Did you see my pretty book cover? It went up earlier this morning only to get buried by this post.

I recently stumbled on a small publisher who shall remain nameless. This is how their publishing deal works: if they decide to publish your book, they take care of formatting and some editing and some promo, although they do make it clear that the author is responsible for the majority of the promotion (not unusual) like setting up appearences and such.

The publisher offers no advance. In fact, they keep your royalties until they recoup the cost of getting the book together and published. Also, their distribution doesn’t seem much better than what I get on my own.

I understand why they operate that way with the money, but I’m not sure how beneficial it is to the author, other than the fact they get to say they’re published. I don’t think I could trust a small company who tells me they might eventually give me some money. Maybe. If they decide to be truthful about how many books you’ve actually sold.

Of course, that could be a concern with any size publisher. I might just be paranoid.

From here, this is what I see – authors possibly making less money (risk) but gaining whatever prestige comes with being a “published” writer. Am I just being cynical about a company who means well but has limited resources?


5 comments on “Getting published: what’s it worth to you?

  1. slepsnor says:

    I’ve been “published” twice and it really doesn’t bring much prestige without sales. Unless you make ‘decent’ money, most people don’t take the publishing seriously. The company might mean well, but the author has be able to put a lot of time, effort, and money into promotions with a system like that. It sounds a little shady to me, but I’m paranoid about stuff like that.

    • RLDraws says:

      “Unless you make ‘decent’ money, most people don’t take the publishing seriously.”

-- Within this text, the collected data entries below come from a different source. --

(* ===== verification/SpawnProps.v ===== *)
(** * Starting a program, specified

    A failed start gives back every frame and leaves the processes alone; a
    successful one makes a process whose space holds the image, an empty heap
    after it and a zeroed stack under an unmapped guard page. *)

From S2P Require Import Prelude Types Mem Memory Bytes FrameAlloc Paging PagingSpec AddrSpace SpaceLife Handles Process ProcessInv ProcessProps FileIO Owned Umem UmemProps Elf ElfProps Spawn.

#[local] Opaque paging_map_page paging_unmap_free_page.

Section stack.
Context {S : Type} `{FrameAllocatorLaws S}.
Context (g : proc_globals) (root : Z).
Context (pool : list Z) (Hnd : NoDup pool) (Hok : Forall frame_ok pool).
Let as_ := mk_as (phys_to_virt root).
Local Abbreviation own := (own root pool).
Local Abbreviation pg := (pg_paging g).

(** Memory changes outside the frames. *)
Lemma own_elsewhere h (s : S) G l m : own h s G l ->
  (forall a, a < KERNEL_VMA_BASE -> ld8 m a = ld8 (fa_mem s) a) ->
  own h (fa_set_mem m s) G l /\ keeps h G s (fa_set_mem m s).
Proof.
  intros Ho Hm. pose proof Ho as ((Hr & Hinv & Hd) & Hroot & Hp).
  assert (Hf : forall q a, frame_ok q -> in_frame q a -> ld8 m a = ld8 (fa_mem s) a).
  { intros q a Hq Ha. apply Hm. unfold in_frame in Ha. rewrite frame_virt in Ha by done.
    destruct Hq as (_ & _ & Hq). unfold PHYS_LIMIT in Hq. lia. }
  split; [apply own_intro; [| |done|done|done]|].
  - apply fa_set_mem_rep; [done|]. intros q a Hq Ha. apply (Hf q); [|done].
    destruct (fa_rep_ok s l Hr) as [_ Hlok]. rewrite Forall_forall in Hlok. auto.
  - rewrite fa_mem_set. apply (as_inv_ext (fa_mem s)); [|done]. intros q Hq a Ha. symmetry.
    apply (Hf q); [|done]. apply elem_of_tab_frames in Hq as [π Hπ]. by destruct (ai_tab _ _ Hinv π q Hπ).
  - intros q Hq a Ha. rewrite fa_mem_set. apply (Hf q); [|done].
    by destruct (own_in root pool Hnd Hok h s G l q Ho Hq).
Qed.

Definition TOP_PAGE : Z := NX_USER_STACK_TOP - PAGE_SIZE.

Lemma map_stack_pages_run G0 s0 vs pages top s G l :
  NoDup (vs ++ pages) -> Forall upage (vs ++ pages) ->
  own [] s G l -> grown pg G0 s0 vs s G ->
  (forall v, v ∈ vs ++ pages -> leaves G0 !! path v = None) ->
  (TOP_PAGE ∈ vs -> leaves G !! path TOP_PAGE = Some (leaf_of pg top USER_DATA_FLAGS) /\ frame_ok top) ->
  exists r s' G' l', map_stack_pages g as_ pages top s = (r, s') /\ own [] s' G' l' /\
    match r with
    | Ok top' => grown pg G0 s0 (vs ++ pages) s' G' /\
        (TOP_PAGE ∈ vs ++ pages ->
           leaves G' !! path TOP_PAGE = Some (leaf_of pg top' USER_DATA_FLAGS) /\ frame_ok top')
    | Err e => is_err e = true
    end.
Proof.
  revert vs top s G l. induction pages as [|v pages IH]; intros vs top s G l Hn Hup Ho Hg Hz0 Ht.
  { rewrite app_nil_r in *. by exists (Ok top), s, G, l. }
  assert (Hvs0 : forall w, w ∈ vs -> leaves G0 !! path w = None)
    by (intros; apply Hz0; rewrite elem_of_app; by left).
  pose proof (grown_frames pg G0 s0 vs s G Hg Hvs0) as Hsub.
  rewrite Forall_forall in Hup. pose proof (Hup v ltac:(rewrite elem_of_app; right; by left)) as Huv.
  assert (Hne : forall w, w ∈ vs -> path w <> path v).
  { intros w Hw Heq. apply NoDup_app in Hn as (_ & Hn & _). apply (Hn w Hw).
    rewrite (upath_inj w v); [by left| |done|done]. apply Hup. rewrite elem_of_app. by left. }
  simpl. destruct l as [|q l].
  { rewrite (tryb_err _ _ _ _ _ (own_alloc_nil root pool [] s G Ho)).
    by exists (Err NoutOfMemory), s, G, []. }
  destruct (own_alloc root pool Hnd Hok [] s G q l Ho) as (s1 & E1 & Ho1 & Hk1 & Hq & Hz).
  rewrite (tryb_ok _ _ _ _ _ E1).
  destruct (own_map pg root pool Hnd Hok [] s1 G l q v USER_DATA_FLAGS Ho1 Huv
    (proj1 (USER_DATA_wx pg)) (proj2 (USER_DATA_wx pg))) as (r & s2 & G2 & l2 & E2 & Hk2 & Ht2 & Hr).
  fold as_ in E2. rewrite (bind_run _ _ _ _ _ E2). destruct r as [[]|e].
  - destruct Hr as (Ho2 & Hvn & Hl2).
    assert (Hg2 : grown pg G0 s0 (vs ++ [v]) s2 G2) by by apply (grow_step pg G0 s0 vs v s G G2 s1 s2 q).
    rewrite cons_middle, app_assoc in Hn, Hup, Hz0 |- *. apply (IH _ _ s2 G2 l2); [done| |done|done|done|].
    { by apply Forall_forall. }
    intros Hin. apply elem_of_app in Hin as [Hin | <-%list_elem_of_singleton].
    + assert (Hneq : v <> TOP_PAGE) by (intros ->; by apply (Hne TOP_PAGE)).
      unfold TOP_PAGE in Hneq. case_if; [lia|]. rewrite Hl2, lookup_insert_ne; [by apply Ht|].
      apply not_eq_sym. by apply Hne.
    + rewrite Hl2, lookup_insert_eq. unfold TOP_PAGE. case_if; [done|lia].
  - destruct Hr as (Ho2 & Hl2 & Hcase).
    destruct (own_free root pool Hnd Hok [] s2 G2 q l2 Ho2) as (s3 & E3 & Ho3 & Hk3).
    rewrite (bind_run _ _ _ _ _ E3). exists (Err e), s3, G2, (q :: l2). split; [done|]. split; [done|].
    by destruct Hcase as [[-> _]|[-> _]].
Qed.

      That’s a good point. And how could one get close to decent money if the publisher’s resources are so limited that they can’t give you royalties off the jump? It says something about their confidence in their ability to sell.

      • slepsnor says:

        It’s a safe move on their part, but an author who doesn’t reach their limit is in trouble. Amazon has something similar. You only get a check after make $100 in royalties and direct deposit requires $10 in royalties. I think it also saves money on printing checks for everything.

  2. Dee Crabtree says:

    I like my publishing my own work. It feels good to have total control over my own work. If it flops, it’s all on me. If it soars, it’s all on me, as well. Independence is priceless.